Premium
Exploring and inferring user–user pseudo‐friendship for sentiment analysis with heterogeneous networks
Author(s) -
Deng Hongbo,
Han Jiawei,
Li Hao,
Ji Heng,
Wang Hongning,
Lu Yue
Publication year - 2014
Publication title -
statistical analysis and data mining: the asa data science journal
Language(s) - English
Resource type - Journals
SCImago Journal Rank - 0.381
H-Index - 33
eISSN - 1932-1872
pISSN - 1932-1864
DOI - 10.1002/sam.11223
Subject(s) - computer science , friendship , similarity (geometry) , sentiment analysis , information retrieval , social network analysis , data mining , social media , social network (sociolinguistics) , artificial intelligence , machine learning , world wide web , psychology , social psychology , image (mathematics)

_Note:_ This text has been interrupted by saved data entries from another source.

(** The part of [main] after the settings. *)
Lemma logged_runs argv k i doc ys (st : tsSSettings) s0 s :
  parent children → children = (fork_calls (m_trace s) + daemon_forks argv)%nat →
  seed_fits (m_trace s0) = true → ini_open SETTINGS_FILE = Some i → reads_sections i doc AtEnd →
  represents st (load_doc doc config_zero) ys → heap_is ys (heap_of s0) (heap_of s) →
  forked [] s0 s → log_stopped (m_log s) →
  runs (name ← logfile_name (settings_get st);
        iRet ← logger_init name (lLogLevel st);
        if negb (iRet =? 0) then do_exit_with_errno iRet (Globals 0 worker_zero st) else
        _ ← log_error "----- STARTING -------" [];
        _ ← settings_to_log st;
        iRet ← (if bDeamonize argv then
                  _ ← ext (X_printf (daemon_text (lPort st)));
                  daemonize (Globals 0 worker_zero st)
                else mret 0);
        if negb (iRet =? 0) then do_exit_with_errno iRet (Globals 0 worker_zero st) else
        serve stack fuel wevs (replicate k Mv_client ++ [Mv_signal]) (bDeamonize argv)
          (Globals 0 worker_zero st))
    (λ _ _, False) (main_ends argv s0) (main_undef argv s0) s.
Proof.
  intros Hpar Hch Hseed Hi Hread Hrep Hheap Hf Hst.
  apply runs_bind_wp. eapply wp_mono; [eapply (logfile_name_wp _ _ ys []); [done|by rewrite app_nil_r]|].
  intros name ? [-> ->].
  apply runs_bind_wp. eapply wp_mono; [by apply logger_init_any|]. intros z s3 (-> & Hst3 & Hh3 & Ht3).
  rewrite <-Hh3 in Hheap. destruct (log_can_open _) eqn:Hlog; cbn [EXIT_SUCCESS EXIT_FAILURE Z.eqb negb].
  2: { eapply runs_mono; [eapply (early_exit _ _ ys [] s0 s3 0); try done|done| |done].
    - by rewrite app_nil_r.
    - by eapply forked_log.
    - by apply Hst3.
    - intros z s' [-> Ho]. by eapply me_no_log. }
  apply runs_bind_wp; log_step. intros _ s4 Hh4 Ht4. apply runs_bind_wp, settings_to_log_wp.
  intros s5 Hh5 Ht5. assert (forked [] s0 s5) as Hf5 by forked_tac.
  assert (heap_is ys (heap_of s0) (heap_of s5)) as Hheap5 by (by rewrite Hh5, Hh4).
  apply runs_bind. eapply runs_mono; [eapply (background_runs argv _ ys st s0 s5);
    [done|by rewrite Ht5, Ht4, Ht3|exact Hrep|done|done]| | |].
  2: { intros z s' [? ?]. by apply me_daemon. }
  2: { intros u s' (? & -> & ? & ?). apply (mu_message argv s0 i doc); [done..|]. by right; right. }
  intros z s6 (Hh6 & Hf6 & Hz). rewrite <-Hh6 in Hheap5. destruct (Z.eqb_spec z 0) as [->|Hnz]; cbn [negb].
  2: { destruct Hz as [[? _]|(_ & Hd & Hhap)]; [done|]. eapply runs_mono;
      [eapply (errno_orderly [] [] [] _ ys _ s0 s6 0); split_and!;
       [apply (set_up_none (Globals 0 worker_zero st))|exact Hrep|done|done|]|done| |].
    - exists [], s6. by split_and!.
    - intros z' s' (-> & Ho & Hpre). apply me_daemon; [done|]. right. split; [done|]. left. by eapply happened_before.
    - intros u s' (_ & -> & ? & Hpre). apply (mu_message argv s0 i doc); [done..|].
      right; right. split; [done|]. eexists. by eapply happened_before. }
  eapply runs_mono; [eapply (serve_runs k (bDeamonize argv) _ _ ys s0 s6); [done| |exact Hrep|done|done]|done| |].
  - destruct Hz as [[_ Hc]|[? _]]; [lia|done].
  - intros z s' He. by eapply me_serve.
  - intros u s' (-> & ? & H). apply (mu_message argv s0 i doc); [done..|]. destruct H; auto.
Qed.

With the development of social media and social networks, user‐generated content, such as forums, blogs and comments, are not only getting richer, but also ubiquitously interconnected with many other objects and entities, forming a heterogeneous information network between them. Sentiment analysis on such kinds of data can no longer ignore the information network, since it carries a lot of rich and valuable information, explicitly or implicitly, where some of them can be observed while others are not. However, most existing methods may heavily rely on the observed user–user friendship or similarity between objects, and can only handle a subgraph associated with a single topic. None of them takes into account the hidden and implicit dissimilarity, opposite opinions, and foe relationship. In this paper, we propose a novel information network‐based framework which can infer hidden similarity and dissimilarity between users by exploring similar and opposite opinions, so as to improve post‐level and user‐level sentiment classification at the same time. More specifically, we develop a new meta path ‐based measure for inferring pseudo‐friendship as well as dissimilarity between users, and propose a semi‐supervised refining model by encoding similarity and dissimilarity from both user‐level and post‐level relations. We extensively evaluate the proposed approach and compare with several state‐of‐the‐art techniques on two real‐world forum datasets. Experimental results show that our proposed model with 10.5% labeled samples can achieve better performance than a traditional supervised model trained on 61.7% data samples.